§ **Try it**
Output only the stretch of the listing that starts at the line containing "cache_lookup path (mime_cache w) = None →" and ends at the line containing "(Ok x, set_mime_cache", reproduced exactly with both ends.

§ **Raw data**
Lemma guess_mime_body_frame path w :
  same_store w (snd (sniff_body path w)) ∧
  mime_cache (snd (sniff_body path w)) = mime_cache w ∧
  ∃ more, procs (snd (sniff_body path w)) = procs w ++ more ∧
          Forall file_cmd more.
Proof.
  unfold guess_mime_body, bind.
  pose proof (check_output_frame ["file"; "-i"; path] w) as (Hs & Hc & Hp).
  assert (H1 : ∃ more, procs w ++ [["file"; "-i"; path]] = procs w ++ more ∧
                       Forall file_cmd more).
  { eexists. split; [reflexivity|]. now repeat constructor. }
  assert (H2 : ∃ more, (procs w ++ [["file"; "-i"; path]]) ++ [["file"; path]]
                       = procs w ++ more ∧ Forall file_cmd more).
  { exists [["file"; "-i"; path]; ["file"; path]].
    split; [now rewrite <- app_assoc|]. now repeat constructor. }
  destruct (run_file ["file"; "-i"; path] w) as [[out|e] w1]; simpl in *;
    rewrite <- Hp in H1, H2; [|auto].
  assert (Hnone : ∀ e : pyexn,
    same_store w (snd (raise (A:=string * option string) e w1)) ∧
    mime_cache (snd (raise (A:=string * option string) e w1)) = mime_cache w ∧
    ∃ more, procs (snd (raise (A:=string * option string) e w1))
            = procs w ++ more ∧ Forall file_cmd more) by (intros; simpl; auto).
  assert (Hret : ∀ r : string * option string,
    same_store w (snd (ret r w1)) ∧ mime_cache (snd (ret r w1)) = mime_cache w ∧
    ∃ more, procs (snd (ret r w1)) = procs w ++ more ∧ Forall file_cmd more)
    by (intros; simpl; auto).
  destruct (Py.split_ws out) as [|t0 [|t1 [|t2 [|? ?]]]]; try apply Hnone.
  destruct (last _) as [enc|]; [|apply Hnone].
  destruct (String.eqb _ "application/octet-stream"); [|apply Hret].
  pose proof (check_output_frame ["file"; path] w1) as (Hs2 & Hc2 & Hp2).
  rewrite <- Hp2 in H2.
  assert (Hw2 : same_store w (snd (run_file ["file"; path] w1)) ∧
                mime_cache (snd (run_file ["file"; path] w1)) = mime_cache w).
  { split; [eapply same_store_trans; eauto | congruence]. }
  destruct (run_file ["file"; path] w1) as [[out2|e] w2]; simpl in *;
    [|split; [apply Hw2|]; split; [apply Hw2 | exact H2]].
  destruct (Py.split_ws1 out2) as [|t [|desc [|? ?]]]; simpl;
    try (split; [apply Hw2|]; split; [apply Hw2 | exact H2]).
  destruct (Py.contains _ desc); simpl;
    (split; [apply Hw2|]; split; [apply Hw2 | exact H2]).
Qed.

(** The body of the sniffer answers as [sniff_result] says. *)
Lemma guess_mime_body_result path w :
  fst (sniff_body path w)
  = sniff_result
      (subprocess_file (length (procs w)) ["file"; "-i"; path] (fs w))
      (subprocess_file (S (length (procs w))) ["file"; path] (fs w)).
Proof.
  unfold guess_mime_body, sniff_result, bind.
  unfold check_output at 1.
  destruct (subprocess_file (length (procs w)) _ _) as [code out].
  cbn [fst snd]. destruct (code =? 0); [|reflexivity]. cbn [negb].
  destruct (Py.split_ws out) as [|t0 [|t1 [|t2 [|? ?]]]]; try reflexivity.
  destruct (last _) as [enc|]; [|reflexivity].
  destruct (String.eqb _ "application/octet-stream"); [|reflexivity].
  unfold check_output. cbn [procs fs set_procs].
  rewrite length_app. cbn [length].
  replace (length (procs w) + 1)%nat with (S (length (procs w))) by lia.
  destruct (subprocess_file (S (length (procs w))) _ _) as [code2 out2].
  cbn [fst snd]. destruct (code2 =? 0); [|reflexivity]. cbn [negb].
  destruct (Py.split_ws1 out2) as [|t [|desc [|? ?]]]; try reflexivity.
  now destruct (Py.contains _ desc).
Qed.

Lemma guess_mime_using_file_frame path w :
  same_store w (snd (sniff path w)) ∧
  ∃ more, procs (snd (sniff path w)) = procs w ++ more ∧
          Forall file_cmd more.
Proof.
  unfold guess_mime_using_file.
  destruct (cache_lookup path (mime_cache w)) as [r|]; simpl.
  - split; [repeat split|]. exists []. now rewrite app_nil_r.
  - pose proof (guess_mime_body_frame path w) as (Hs & _ & Hp).
    destruct (sniff_body path w) as [[r|e] w']; simpl in *; auto.
Qed.

(** C8. On a miss of the memo table, let [file -i path] report the type
    [mime] and the encoding [enc]. If [mime] is [application/octet-stream]
    the sniffer runs [file path] as well, and answers [image/webp] with no
    encoding when the description contains [Web/P image]; in every other
    case it answers [mime], and an encoding other than [gzip] is
    discarded. *)
Theorem guess_mime_using_file_policy
  (w : World) (path out t0 t1 t2 enc : string) :
  cache_lookup path (mime_cache w) = None →
  subprocess_file (length (procs w)) ["file"; "-i"; path] (fs w) = (0, out) →
  Py.split_ws out = [t0; t1; t2] →
  last (Py.split_char "=" None t2) = Some enc →
  let mime := Py.rstrip_char ";" t1 in
  let kept := if String.eqb enc "gzip" then Some "gzip" else None in
  let r := sniff path w in
  (mime ≠ "application/octet-stream" →
     fst r = Ok (mime, kept) ∧
     procs (snd r) = procs w ++ [["file"; "-i"; path]]) ∧
  (mime = "application/octet-stream" →
     procs (snd r) = procs w ++ [["file"; "-i"; path]; ["file"; path]] ∧
     ∀ out2 t desc,
       subprocess_file (S (length (procs w))) ["file"; path] (fs w)
         = (0, out2) →
       Py.split_ws1 out2 = [t; desc] →
       ((∃ a b, desc = a +:+ "Web/P image" +:+ b) →
          fst r = Ok ("image/webp", None)) ∧
       (¬ (∃ a b, desc = a +:+ "Web/P image" +:+ b) →
          fst r = Ok (mime, kept))) ∧
  (∀ m e, fst r = Ok (m, e) → enc ≠ "gzip" → e = None).
Proof.
  intros Hmiss Hrun Hsplit Hlast mime kept r.
  assert (Hkept : (if negb (String.eqb enc "gzip") then None else Some enc)
                  = kept).
  { subst kept. destruct (String.eqb_spec enc "gzip") as [->|]; reflexivity. }
  assert (Hr : r =
    match
      (if String.eqb mime "application/octet-stream" then
         bind (run_file ["file"; path])
           (fun result =>
              match Py.split_ws1 result with
              | [_; desc] =>
                  if Py.contains "Web/P image" desc
                  then ret ("image/webp", None)
                  else ret (mime, kept)
              | _ => raise ValueError
              end)
       else ret (mime, kept))
      (set_procs (fun l => l ++ [["file"; "-i"; path]]) w)
    with
    | (Ok x, w') =>
        (Ok x, set_mime_cache (fun l => take lru_maxsize ((path, x) :: l)) w')
    | (Raise e, w') => (Raise e, w')
    end).
  { subst r. unfold guess_mime_using_file. rewrite Hmiss.
    unfold guess_mime_body, bind at 1.
    unfold check_output at 1. rewrite Hrun. simpl.
    rewrite Hsplit, Hlast. fold mime. rewrite Hkept. reflexivity. }
  clearbody r. subst r.
  destruct (String.eqb_spec mime "application/octet-stream") as [Ho|Ho].
  - unfold bind, check_output. cbn [procs fs set_procs].
    rewrite length_app. cbn [length].
    replace (length (procs w) + 1)%nat with (S (length (procs w))) by lia.
    destruct (subprocess_file (S (length (procs w))) ["file"; path] (fs w))
      as [code2 out2] eqn:Hrun2.
    split; [intros; contradiction|]. split.
    + intros _. split.
      * destruct (code2 =? 0); simpl; [|now rewrite <- app_assoc].
        destruct (Py.split_ws1 out2) as [|t [|desc [|? ?]]]; simpl;
          try (now rewrite <- app_assoc).
        destruct (Py.contains _ desc); simpl; now rewrite <- app_assoc.
      * intros out2' t desc [= -> <-] Hsplit2.
        rewrite <- PyFacts.contains_spec. simpl. rewrite Hsplit2.
        destruct (Py.contains "Web/P image" desc); simpl; split; intros H;
          congruence.
    + intros m e Hm Hne. subst kept.
      destruct (String.eqb_spec enc "gzip") as [|_]; [contradiction|].
      destruct (code2 =? 0); simpl in Hm; [|discriminate].
      destruct (Py.split_ws1 out2) as [|t [|desc [|? ?]]]; simpl in Hm;
        try discriminate.
      destruct (Py.contains _ desc); simpl in Hm; congruence.
  - simpl. split; [intros _; split; reflexivity|].
    split; [intros; contradiction|].
    intros m e [= <- <-] Hne. subst kept.
    destruct (String.eqb_spec enc "gzip") as [|_]; [contradiction|reflexivity].
Qed.

End SnifferFacts.

(** ** NegotiationResolver and TranscodeCache *)

Section StaticFacts.

Variable subprocess_file : nat → list string → gmap string node → Z * string.
Variable subprocess_dwebp :
  nat → list string → gmap string node → option (option bytes * Z).
Variable datadir : string.

Abbreviation guess_mime := (guess_mime_using_file subprocess_file).
Abbreviation content_type_of := (get_content_type subprocess_file).
Abbreviation static_get :=
  (MyStaticFileHandler_get subprocess_file subprocess_dwebp datadir).

Lemma negotiated_spec req ext :
  negotiated req ext = true ↔ serve_original_spec req ext.
Proof.
  unfold negotiated, serve_original_spec.
  rewrite andb_true_iff, orb_true_iff, negb_true_iff, negb_true_iff.
  rewrite bool_decide_eq_false, <- !PyFacts.contains_spec.
  rewrite not_true_iff_false. reflexivity.
Qed.

Lemma validate_stored w abs c :
  in_root datadir abs → fs w !! abs = Some (File c) →
  validate_absolute_path datadir abs w = (Ok (Some abs), w).
Proof.
  unfold in_root, validate_absolute_path. intros -> ->. reflexivity.
Qed.

(** A sniffed path is in the memo table afterwards, and a path in the
    table is answered from it, without a subprocess. *)
Lemma cache_lookup_head {V} (k : string) (v : V) l :
  cache_lookup k ((k, v) :: l) = Some v.
Proof. simpl. now rewrite String.eqb_refl. Qed.

Lemma guess_mime_stores path w r w1 :
  guess_mime path w = (Ok r, w1) →
  cache_lookup path (mime_cache w1) = Some r.
Proof.
  unfold guess_mime_using_file.
  destruct (cache_lookup path (mime_cache w)) as [r0|].
  - intros [= <- <-]. apply cache_lookup_head.
  - destruct (guess_mime_body _ path w) as [[r0|e] w']; [|discriminate].
    intros [= <- <-]. apply cache_lookup_head.
Qed.

Lemma guess_mime_hit path w r :
  cache_lookup path (mime_cache w) = Some r →
  guess_mime path w =
    (Ok r, set_mime_cache (λ l, (path, r) :: cache_remove path l) w).
Proof. unfold guess_mime_using_file. now intros ->. Qed.

Lemma content_type_frame abs w :
  same_store w (snd (content_type_of abs w)) ∧
  ∃ more, procs (snd (content_type_of abs w)) = procs w ++ more ∧
          Forall file_cmd more.
Proof.
  unfold get_content_type, bind.
  pose proof (guess_mime_using_file_frame subprocess_file abs w) as H.
  destruct (guess_mime abs w) as [[[m [e|]]|e] w']; simpl in *; try exact H.
  destruct (String.eqb e "gzip"); exact H.
Qed.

§ **Result of this task**
  cache_lookup path (mime_cache w) = None →
  subprocess_file (length (procs w)) ["file"; "-i"; path] (fs w) = (0, out) →
  Py.split_ws out = [t0; t1; t2] →
  last (Py.split_char "=" None t2) = Some enc →
  let mime := Py.rstrip_char ";" t1 in
  let kept := if String.eqb enc "gzip" then Some "gzip" else None in
  let r := sniff path w in
  (mime ≠ "application/octet-stream" →
     fst r = Ok (mime, kept) ∧
     procs (snd r) = procs w ++ [["file"; "-i"; path]]) ∧
  (mime = "application/octet-stream" →
     procs (snd r) = procs w ++ [["file"; "-i"; path]; ["file"; path]] ∧
     ∀ out2 t desc,
       subprocess_file (S (length (procs w))) ["file"; path] (fs w)
         = (0, out2) →
       Py.split_ws1 out2 = [t; desc] →
       ((∃ a b, desc = a +:+ "Web/P image" +:+ b) →
          fst r = Ok ("image/webp", None)) ∧
       (¬ (∃ a b, desc = a +:+ "Web/P image" +:+ b) →
          fst r = Ok (mime, kept))) ∧
  (∀ m e, fst r = Ok (m, e) → enc ≠ "gzip" → e = None).
Proof.
  intros Hmiss Hrun Hsplit Hlast mime kept r.
  assert (Hkept : (if negb (String.eqb enc "gzip") then None else Some enc)
                  = kept).
  { subst kept. destruct (String.eqb_spec enc "gzip") as [->|]; reflexivity. }
  assert (Hr : r =
    match
      (if String.eqb mime "application/octet-stream" then
         bind (run_file ["file"; path])
           (fun result =>
              match Py.split_ws1 result with
              | [_; desc] =>
                  if Py.contains "Web/P image" desc
                  then ret ("image/webp", None)
                  else ret (mime, kept)
              | _ => raise ValueError
              end)
       else ret (mime, kept))
      (set_procs (fun l => l ++ [["file"; "-i"; path]]) w)
    with
    | (Ok x, w') =>
        (Ok x, set_mime_cache (fun l => take lru_maxsize ((path, x) :: l)) w')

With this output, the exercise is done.